#### [ABOUT THIS EXERCISE]
In the material below, how many lines include the word "exact"? Write only the number.

::::::::

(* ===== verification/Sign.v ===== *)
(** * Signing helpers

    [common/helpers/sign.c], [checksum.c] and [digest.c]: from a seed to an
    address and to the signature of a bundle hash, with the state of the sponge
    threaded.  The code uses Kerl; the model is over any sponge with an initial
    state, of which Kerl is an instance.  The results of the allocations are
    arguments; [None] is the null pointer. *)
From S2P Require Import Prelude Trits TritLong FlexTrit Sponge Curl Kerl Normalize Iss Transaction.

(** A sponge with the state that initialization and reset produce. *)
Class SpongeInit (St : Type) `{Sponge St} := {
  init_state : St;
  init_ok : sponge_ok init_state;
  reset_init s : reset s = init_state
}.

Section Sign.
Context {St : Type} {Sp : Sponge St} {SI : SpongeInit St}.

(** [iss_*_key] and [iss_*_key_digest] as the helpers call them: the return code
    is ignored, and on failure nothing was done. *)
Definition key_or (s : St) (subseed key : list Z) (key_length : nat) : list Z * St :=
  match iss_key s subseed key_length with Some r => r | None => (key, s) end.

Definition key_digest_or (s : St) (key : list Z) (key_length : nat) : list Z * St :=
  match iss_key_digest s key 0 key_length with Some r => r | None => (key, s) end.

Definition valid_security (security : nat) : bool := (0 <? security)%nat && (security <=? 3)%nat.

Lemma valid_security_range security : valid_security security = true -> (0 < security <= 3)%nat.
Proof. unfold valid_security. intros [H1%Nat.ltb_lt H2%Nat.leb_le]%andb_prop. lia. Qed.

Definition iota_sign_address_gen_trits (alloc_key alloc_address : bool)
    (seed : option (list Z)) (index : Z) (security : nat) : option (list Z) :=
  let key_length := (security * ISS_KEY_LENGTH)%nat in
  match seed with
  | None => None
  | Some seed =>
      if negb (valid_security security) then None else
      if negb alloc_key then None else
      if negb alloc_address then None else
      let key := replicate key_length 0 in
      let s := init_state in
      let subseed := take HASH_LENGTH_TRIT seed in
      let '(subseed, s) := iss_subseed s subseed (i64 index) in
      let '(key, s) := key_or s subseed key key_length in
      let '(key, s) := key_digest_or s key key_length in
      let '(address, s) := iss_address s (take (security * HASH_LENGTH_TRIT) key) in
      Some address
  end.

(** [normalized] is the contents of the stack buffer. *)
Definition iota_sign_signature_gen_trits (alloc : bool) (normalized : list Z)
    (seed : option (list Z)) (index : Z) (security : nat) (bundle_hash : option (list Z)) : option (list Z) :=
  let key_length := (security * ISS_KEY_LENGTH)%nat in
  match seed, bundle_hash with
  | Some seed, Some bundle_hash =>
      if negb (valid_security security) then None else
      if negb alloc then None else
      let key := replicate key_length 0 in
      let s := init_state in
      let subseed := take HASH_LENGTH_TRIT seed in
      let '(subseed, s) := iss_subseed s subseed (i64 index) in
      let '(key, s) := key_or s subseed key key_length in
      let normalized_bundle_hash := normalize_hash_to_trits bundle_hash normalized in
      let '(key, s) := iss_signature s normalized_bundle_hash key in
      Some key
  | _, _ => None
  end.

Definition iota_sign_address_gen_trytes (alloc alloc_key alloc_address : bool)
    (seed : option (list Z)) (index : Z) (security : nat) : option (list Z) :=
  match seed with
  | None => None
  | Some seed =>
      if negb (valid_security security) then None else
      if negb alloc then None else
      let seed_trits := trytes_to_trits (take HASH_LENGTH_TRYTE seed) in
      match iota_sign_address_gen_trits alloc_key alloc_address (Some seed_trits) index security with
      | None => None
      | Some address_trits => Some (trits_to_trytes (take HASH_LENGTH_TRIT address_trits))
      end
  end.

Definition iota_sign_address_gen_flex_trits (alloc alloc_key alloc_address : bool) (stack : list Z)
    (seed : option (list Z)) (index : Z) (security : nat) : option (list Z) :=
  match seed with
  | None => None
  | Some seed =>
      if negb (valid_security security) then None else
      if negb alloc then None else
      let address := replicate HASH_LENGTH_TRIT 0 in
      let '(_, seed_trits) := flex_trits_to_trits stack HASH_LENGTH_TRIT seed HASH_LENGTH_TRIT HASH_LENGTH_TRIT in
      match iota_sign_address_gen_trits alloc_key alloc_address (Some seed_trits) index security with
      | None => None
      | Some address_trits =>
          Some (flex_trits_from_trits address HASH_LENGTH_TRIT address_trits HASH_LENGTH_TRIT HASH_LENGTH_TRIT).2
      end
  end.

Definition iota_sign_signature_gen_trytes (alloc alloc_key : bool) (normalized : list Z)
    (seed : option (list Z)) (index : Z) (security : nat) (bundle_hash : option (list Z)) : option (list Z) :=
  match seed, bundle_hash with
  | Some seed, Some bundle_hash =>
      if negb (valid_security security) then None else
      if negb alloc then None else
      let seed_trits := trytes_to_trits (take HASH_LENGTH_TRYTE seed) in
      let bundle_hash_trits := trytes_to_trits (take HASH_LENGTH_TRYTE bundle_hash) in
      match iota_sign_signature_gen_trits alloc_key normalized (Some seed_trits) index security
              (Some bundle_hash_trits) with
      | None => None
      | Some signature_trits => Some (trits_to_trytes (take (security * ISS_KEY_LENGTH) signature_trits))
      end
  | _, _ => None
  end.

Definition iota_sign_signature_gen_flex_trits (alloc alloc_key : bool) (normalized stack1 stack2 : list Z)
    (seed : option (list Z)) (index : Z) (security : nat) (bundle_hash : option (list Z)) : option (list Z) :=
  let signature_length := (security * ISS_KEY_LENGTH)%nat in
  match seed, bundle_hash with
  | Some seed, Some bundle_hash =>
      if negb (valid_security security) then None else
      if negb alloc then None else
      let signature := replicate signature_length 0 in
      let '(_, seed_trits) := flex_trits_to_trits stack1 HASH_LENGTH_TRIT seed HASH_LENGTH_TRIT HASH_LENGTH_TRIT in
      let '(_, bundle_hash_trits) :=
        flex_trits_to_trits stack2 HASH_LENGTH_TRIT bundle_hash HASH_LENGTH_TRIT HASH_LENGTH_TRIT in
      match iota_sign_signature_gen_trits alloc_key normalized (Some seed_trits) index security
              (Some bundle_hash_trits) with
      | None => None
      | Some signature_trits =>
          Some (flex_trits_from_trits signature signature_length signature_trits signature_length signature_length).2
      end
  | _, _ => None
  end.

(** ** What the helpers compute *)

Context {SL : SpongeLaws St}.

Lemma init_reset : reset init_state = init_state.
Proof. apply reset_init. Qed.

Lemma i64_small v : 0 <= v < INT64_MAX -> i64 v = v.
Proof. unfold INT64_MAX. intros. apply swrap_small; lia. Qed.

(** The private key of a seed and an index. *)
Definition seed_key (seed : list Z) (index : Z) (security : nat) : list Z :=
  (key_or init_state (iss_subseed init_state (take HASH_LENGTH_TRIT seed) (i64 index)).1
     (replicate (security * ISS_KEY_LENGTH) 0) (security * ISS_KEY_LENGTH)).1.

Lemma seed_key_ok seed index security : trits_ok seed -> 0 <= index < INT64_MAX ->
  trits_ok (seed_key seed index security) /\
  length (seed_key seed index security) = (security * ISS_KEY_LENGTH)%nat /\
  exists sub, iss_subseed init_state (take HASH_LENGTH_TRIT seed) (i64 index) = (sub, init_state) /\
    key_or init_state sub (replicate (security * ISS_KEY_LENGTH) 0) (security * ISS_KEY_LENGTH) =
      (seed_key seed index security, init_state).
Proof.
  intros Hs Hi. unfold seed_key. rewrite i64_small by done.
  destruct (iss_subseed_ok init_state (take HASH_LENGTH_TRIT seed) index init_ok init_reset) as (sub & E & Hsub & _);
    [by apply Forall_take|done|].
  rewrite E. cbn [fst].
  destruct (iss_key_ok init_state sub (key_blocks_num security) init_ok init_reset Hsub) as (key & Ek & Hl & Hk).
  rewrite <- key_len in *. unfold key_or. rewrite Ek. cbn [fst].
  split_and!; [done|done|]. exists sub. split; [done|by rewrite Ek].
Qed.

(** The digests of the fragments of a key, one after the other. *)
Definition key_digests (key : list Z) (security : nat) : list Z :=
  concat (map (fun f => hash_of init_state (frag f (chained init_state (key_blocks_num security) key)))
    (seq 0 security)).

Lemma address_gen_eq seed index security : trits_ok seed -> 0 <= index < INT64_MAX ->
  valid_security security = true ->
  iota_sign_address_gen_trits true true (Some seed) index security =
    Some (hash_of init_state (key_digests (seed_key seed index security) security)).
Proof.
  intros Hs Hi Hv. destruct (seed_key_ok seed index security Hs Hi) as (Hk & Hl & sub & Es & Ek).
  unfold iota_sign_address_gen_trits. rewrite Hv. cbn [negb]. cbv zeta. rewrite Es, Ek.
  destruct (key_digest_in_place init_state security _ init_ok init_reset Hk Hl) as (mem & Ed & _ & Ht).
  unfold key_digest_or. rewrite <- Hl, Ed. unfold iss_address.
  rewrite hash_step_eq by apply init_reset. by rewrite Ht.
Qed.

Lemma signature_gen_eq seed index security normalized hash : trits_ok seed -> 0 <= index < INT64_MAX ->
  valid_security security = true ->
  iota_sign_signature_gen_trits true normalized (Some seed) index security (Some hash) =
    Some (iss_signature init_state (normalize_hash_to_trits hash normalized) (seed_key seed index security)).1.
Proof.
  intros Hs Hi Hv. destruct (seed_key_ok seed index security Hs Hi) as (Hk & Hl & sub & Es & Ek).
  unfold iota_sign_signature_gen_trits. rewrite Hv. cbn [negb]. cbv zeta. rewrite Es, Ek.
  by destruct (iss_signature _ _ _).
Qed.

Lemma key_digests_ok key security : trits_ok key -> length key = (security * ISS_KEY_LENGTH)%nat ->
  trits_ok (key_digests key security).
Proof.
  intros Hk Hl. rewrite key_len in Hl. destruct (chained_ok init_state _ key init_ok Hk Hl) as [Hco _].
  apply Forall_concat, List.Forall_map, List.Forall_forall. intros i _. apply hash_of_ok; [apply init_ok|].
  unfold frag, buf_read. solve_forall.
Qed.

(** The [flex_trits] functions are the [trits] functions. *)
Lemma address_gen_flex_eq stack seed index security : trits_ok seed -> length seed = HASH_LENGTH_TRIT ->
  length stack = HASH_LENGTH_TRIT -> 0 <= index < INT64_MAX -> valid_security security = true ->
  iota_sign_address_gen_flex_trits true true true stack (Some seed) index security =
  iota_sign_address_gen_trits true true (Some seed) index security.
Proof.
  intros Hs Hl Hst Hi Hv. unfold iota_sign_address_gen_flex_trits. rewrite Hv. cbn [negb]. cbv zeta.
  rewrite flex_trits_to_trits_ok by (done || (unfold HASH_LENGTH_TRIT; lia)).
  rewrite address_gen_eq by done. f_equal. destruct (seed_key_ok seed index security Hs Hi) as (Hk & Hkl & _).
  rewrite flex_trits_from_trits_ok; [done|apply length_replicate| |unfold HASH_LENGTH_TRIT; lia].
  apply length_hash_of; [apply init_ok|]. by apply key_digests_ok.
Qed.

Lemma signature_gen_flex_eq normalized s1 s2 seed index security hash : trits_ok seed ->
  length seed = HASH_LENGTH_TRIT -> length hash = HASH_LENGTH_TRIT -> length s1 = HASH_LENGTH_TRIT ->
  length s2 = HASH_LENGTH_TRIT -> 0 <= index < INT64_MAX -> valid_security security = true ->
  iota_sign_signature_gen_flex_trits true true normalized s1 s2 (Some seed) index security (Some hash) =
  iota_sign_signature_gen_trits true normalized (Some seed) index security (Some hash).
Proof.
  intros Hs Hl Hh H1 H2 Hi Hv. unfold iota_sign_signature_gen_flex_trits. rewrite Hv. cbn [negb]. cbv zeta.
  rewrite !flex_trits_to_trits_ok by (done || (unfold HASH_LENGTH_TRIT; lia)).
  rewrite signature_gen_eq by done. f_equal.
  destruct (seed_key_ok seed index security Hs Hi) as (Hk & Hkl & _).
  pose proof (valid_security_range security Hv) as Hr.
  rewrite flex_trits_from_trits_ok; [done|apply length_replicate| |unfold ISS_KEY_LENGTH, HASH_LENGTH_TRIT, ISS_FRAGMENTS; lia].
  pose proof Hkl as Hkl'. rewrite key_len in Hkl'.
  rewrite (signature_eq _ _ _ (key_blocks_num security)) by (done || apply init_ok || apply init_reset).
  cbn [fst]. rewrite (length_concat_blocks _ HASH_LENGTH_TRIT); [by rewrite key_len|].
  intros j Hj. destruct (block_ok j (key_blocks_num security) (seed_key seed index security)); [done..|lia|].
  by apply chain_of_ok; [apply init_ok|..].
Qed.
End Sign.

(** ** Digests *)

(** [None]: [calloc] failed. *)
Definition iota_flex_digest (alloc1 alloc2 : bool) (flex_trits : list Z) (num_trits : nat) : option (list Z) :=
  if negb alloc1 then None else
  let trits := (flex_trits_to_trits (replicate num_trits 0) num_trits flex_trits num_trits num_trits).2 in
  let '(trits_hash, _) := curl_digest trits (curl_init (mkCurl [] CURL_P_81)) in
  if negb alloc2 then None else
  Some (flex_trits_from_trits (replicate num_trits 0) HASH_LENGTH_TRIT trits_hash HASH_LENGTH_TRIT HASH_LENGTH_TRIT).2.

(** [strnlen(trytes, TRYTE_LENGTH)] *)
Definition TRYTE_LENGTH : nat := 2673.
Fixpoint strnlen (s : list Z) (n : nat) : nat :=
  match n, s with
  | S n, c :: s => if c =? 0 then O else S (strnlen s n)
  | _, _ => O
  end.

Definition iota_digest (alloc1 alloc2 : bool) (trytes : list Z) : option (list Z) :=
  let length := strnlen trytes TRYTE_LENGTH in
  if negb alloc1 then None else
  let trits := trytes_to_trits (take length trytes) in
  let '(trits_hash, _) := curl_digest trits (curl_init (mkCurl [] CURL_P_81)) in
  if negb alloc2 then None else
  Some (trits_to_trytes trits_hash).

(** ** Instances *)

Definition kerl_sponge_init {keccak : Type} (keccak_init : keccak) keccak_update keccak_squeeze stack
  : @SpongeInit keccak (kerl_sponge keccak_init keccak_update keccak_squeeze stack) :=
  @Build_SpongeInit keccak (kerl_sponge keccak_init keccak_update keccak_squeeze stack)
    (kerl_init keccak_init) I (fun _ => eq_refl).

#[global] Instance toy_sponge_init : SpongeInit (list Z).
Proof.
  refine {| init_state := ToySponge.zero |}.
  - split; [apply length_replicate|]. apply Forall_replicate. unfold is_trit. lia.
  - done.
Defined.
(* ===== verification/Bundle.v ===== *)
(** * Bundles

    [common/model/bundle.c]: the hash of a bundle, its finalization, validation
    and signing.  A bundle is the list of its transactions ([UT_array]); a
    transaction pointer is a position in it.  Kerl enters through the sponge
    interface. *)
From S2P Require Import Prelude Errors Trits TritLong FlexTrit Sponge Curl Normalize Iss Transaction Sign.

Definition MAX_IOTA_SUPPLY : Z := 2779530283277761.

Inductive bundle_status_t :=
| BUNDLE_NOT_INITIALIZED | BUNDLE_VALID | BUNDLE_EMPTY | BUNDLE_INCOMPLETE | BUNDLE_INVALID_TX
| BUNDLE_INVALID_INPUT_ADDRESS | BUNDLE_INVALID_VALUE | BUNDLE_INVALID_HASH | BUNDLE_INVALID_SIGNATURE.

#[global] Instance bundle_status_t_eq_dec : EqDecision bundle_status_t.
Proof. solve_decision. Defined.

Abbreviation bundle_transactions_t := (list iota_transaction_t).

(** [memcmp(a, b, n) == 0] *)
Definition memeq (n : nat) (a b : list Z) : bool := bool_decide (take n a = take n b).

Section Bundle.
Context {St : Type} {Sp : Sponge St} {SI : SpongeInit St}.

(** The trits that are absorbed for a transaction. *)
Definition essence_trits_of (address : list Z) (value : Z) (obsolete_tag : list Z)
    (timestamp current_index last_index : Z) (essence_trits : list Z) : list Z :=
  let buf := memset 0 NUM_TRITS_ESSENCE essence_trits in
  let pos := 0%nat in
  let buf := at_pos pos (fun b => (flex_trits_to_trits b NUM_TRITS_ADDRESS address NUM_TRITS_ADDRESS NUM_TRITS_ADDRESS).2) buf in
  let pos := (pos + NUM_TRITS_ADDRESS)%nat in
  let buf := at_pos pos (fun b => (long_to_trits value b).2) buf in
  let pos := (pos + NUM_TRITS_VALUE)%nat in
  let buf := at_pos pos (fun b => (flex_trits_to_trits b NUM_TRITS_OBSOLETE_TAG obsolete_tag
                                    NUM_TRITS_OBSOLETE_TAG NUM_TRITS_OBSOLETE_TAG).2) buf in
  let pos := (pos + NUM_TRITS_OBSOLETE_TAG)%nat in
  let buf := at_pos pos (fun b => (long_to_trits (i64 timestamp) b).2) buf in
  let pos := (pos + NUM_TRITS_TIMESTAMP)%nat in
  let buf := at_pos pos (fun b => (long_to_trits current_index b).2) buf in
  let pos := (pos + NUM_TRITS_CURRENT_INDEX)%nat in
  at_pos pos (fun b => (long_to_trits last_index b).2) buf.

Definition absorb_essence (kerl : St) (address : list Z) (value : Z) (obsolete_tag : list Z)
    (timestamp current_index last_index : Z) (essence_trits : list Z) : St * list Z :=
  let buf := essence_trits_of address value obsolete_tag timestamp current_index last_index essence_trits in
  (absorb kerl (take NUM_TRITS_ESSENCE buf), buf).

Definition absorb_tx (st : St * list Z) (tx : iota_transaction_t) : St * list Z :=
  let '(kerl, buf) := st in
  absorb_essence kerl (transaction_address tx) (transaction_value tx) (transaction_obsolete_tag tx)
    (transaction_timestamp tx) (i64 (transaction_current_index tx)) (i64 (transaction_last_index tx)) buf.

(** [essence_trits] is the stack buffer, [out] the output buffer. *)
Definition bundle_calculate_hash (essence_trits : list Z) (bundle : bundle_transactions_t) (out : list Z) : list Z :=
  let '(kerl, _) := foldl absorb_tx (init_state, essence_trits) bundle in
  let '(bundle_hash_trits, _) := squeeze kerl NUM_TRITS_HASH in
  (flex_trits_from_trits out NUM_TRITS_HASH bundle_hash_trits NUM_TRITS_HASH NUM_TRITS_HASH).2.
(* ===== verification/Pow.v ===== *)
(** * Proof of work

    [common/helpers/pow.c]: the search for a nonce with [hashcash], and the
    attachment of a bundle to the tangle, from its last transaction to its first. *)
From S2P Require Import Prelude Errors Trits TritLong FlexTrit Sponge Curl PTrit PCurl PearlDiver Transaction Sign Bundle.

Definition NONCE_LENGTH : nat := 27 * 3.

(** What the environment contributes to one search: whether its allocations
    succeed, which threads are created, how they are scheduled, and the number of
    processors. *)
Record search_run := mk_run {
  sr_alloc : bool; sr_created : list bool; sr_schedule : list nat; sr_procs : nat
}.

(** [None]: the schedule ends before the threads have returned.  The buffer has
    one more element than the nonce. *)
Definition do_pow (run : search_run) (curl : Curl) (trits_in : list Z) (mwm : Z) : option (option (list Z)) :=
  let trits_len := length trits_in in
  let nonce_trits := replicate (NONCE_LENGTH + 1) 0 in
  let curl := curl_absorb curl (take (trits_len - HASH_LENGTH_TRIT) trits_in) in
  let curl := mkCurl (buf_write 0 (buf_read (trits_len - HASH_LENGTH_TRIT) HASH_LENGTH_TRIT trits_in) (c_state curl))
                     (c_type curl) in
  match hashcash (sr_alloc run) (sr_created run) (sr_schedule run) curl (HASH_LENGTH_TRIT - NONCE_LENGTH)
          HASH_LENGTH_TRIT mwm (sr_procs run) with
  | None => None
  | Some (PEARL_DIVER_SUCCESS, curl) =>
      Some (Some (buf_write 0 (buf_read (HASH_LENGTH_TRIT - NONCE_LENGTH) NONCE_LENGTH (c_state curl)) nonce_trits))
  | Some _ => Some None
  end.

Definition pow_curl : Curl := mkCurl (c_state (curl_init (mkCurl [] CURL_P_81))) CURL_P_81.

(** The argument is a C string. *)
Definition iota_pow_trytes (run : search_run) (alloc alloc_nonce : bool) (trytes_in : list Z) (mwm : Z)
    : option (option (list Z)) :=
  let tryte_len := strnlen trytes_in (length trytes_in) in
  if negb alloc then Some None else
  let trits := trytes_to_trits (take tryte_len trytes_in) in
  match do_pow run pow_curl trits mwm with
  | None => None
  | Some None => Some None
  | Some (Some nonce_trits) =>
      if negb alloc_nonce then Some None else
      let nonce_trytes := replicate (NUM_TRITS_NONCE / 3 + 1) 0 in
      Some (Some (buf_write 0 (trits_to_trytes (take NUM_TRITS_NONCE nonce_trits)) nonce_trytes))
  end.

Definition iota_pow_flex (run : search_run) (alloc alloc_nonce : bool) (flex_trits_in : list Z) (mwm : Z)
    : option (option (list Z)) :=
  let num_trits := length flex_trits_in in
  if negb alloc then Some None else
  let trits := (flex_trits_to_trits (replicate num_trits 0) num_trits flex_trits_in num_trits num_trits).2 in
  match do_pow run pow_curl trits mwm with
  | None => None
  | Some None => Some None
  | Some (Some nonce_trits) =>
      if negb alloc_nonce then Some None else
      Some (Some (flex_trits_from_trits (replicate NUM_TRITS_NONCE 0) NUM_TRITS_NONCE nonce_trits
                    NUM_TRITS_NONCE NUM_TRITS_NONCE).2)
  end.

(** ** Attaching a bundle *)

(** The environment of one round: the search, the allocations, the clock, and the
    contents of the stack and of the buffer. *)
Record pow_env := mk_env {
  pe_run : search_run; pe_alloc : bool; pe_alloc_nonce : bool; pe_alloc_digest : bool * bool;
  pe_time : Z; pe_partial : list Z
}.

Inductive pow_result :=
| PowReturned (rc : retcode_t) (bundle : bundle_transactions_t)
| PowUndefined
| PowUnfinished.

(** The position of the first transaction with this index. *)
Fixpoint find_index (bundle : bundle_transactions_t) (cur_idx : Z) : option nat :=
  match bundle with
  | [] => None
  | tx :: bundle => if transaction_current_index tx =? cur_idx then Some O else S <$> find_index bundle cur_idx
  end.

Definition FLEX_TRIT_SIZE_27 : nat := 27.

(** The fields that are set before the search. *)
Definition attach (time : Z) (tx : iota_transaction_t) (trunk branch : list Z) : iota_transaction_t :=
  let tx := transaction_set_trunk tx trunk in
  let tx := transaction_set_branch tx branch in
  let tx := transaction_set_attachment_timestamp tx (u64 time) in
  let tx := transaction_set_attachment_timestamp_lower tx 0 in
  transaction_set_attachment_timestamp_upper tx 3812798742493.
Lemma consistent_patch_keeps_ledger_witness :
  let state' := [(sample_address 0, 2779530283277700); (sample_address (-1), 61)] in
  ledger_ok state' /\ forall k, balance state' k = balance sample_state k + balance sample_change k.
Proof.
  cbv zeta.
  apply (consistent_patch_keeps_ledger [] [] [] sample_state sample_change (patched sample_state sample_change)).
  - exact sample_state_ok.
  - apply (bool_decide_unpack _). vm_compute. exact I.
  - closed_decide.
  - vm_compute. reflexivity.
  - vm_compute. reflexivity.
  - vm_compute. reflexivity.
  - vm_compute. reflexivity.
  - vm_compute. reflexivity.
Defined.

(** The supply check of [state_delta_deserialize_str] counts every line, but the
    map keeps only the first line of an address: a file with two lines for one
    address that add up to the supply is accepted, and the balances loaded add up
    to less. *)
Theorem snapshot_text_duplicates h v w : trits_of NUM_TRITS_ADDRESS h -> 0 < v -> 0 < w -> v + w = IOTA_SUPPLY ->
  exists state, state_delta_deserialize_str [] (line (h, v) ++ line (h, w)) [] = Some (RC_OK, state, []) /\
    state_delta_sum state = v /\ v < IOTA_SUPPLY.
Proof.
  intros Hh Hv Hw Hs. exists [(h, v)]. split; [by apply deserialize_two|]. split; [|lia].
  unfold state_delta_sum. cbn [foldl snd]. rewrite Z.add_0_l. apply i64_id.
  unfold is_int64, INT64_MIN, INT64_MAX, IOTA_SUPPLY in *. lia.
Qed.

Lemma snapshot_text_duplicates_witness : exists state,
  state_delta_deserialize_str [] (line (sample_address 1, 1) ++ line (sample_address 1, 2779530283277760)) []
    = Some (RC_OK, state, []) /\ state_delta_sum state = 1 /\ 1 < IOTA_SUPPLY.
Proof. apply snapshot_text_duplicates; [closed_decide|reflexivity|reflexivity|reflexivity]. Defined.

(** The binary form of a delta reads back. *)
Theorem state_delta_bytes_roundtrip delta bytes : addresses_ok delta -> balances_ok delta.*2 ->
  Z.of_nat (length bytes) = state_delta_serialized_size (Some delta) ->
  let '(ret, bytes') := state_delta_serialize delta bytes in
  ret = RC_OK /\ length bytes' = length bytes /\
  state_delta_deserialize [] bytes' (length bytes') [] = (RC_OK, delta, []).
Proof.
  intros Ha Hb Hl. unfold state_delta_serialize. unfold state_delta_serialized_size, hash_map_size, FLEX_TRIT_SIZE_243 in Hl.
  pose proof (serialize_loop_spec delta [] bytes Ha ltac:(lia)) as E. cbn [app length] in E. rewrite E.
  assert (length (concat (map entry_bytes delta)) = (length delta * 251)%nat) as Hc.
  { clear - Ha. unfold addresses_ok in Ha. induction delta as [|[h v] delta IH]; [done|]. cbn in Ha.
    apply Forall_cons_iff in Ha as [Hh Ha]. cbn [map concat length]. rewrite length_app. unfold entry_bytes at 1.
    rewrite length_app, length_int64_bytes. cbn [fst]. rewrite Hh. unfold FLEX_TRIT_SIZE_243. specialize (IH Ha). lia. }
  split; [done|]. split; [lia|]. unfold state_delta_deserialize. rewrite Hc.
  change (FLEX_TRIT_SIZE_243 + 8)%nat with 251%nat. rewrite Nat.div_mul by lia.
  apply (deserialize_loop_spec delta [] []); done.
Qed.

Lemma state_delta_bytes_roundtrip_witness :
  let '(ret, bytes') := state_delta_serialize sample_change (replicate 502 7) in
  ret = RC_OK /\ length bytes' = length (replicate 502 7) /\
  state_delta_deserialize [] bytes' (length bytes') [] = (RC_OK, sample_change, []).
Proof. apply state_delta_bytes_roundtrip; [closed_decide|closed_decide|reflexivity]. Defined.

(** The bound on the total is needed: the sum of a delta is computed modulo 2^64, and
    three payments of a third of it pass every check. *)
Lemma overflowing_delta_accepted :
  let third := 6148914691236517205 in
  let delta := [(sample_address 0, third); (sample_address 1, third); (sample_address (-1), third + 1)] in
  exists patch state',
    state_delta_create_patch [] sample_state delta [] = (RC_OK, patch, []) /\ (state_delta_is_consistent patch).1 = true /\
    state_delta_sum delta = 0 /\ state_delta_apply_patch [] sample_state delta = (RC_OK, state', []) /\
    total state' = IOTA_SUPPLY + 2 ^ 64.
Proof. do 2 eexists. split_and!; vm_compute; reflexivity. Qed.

::::::::

#### [PROBLEM SOLUTION]
2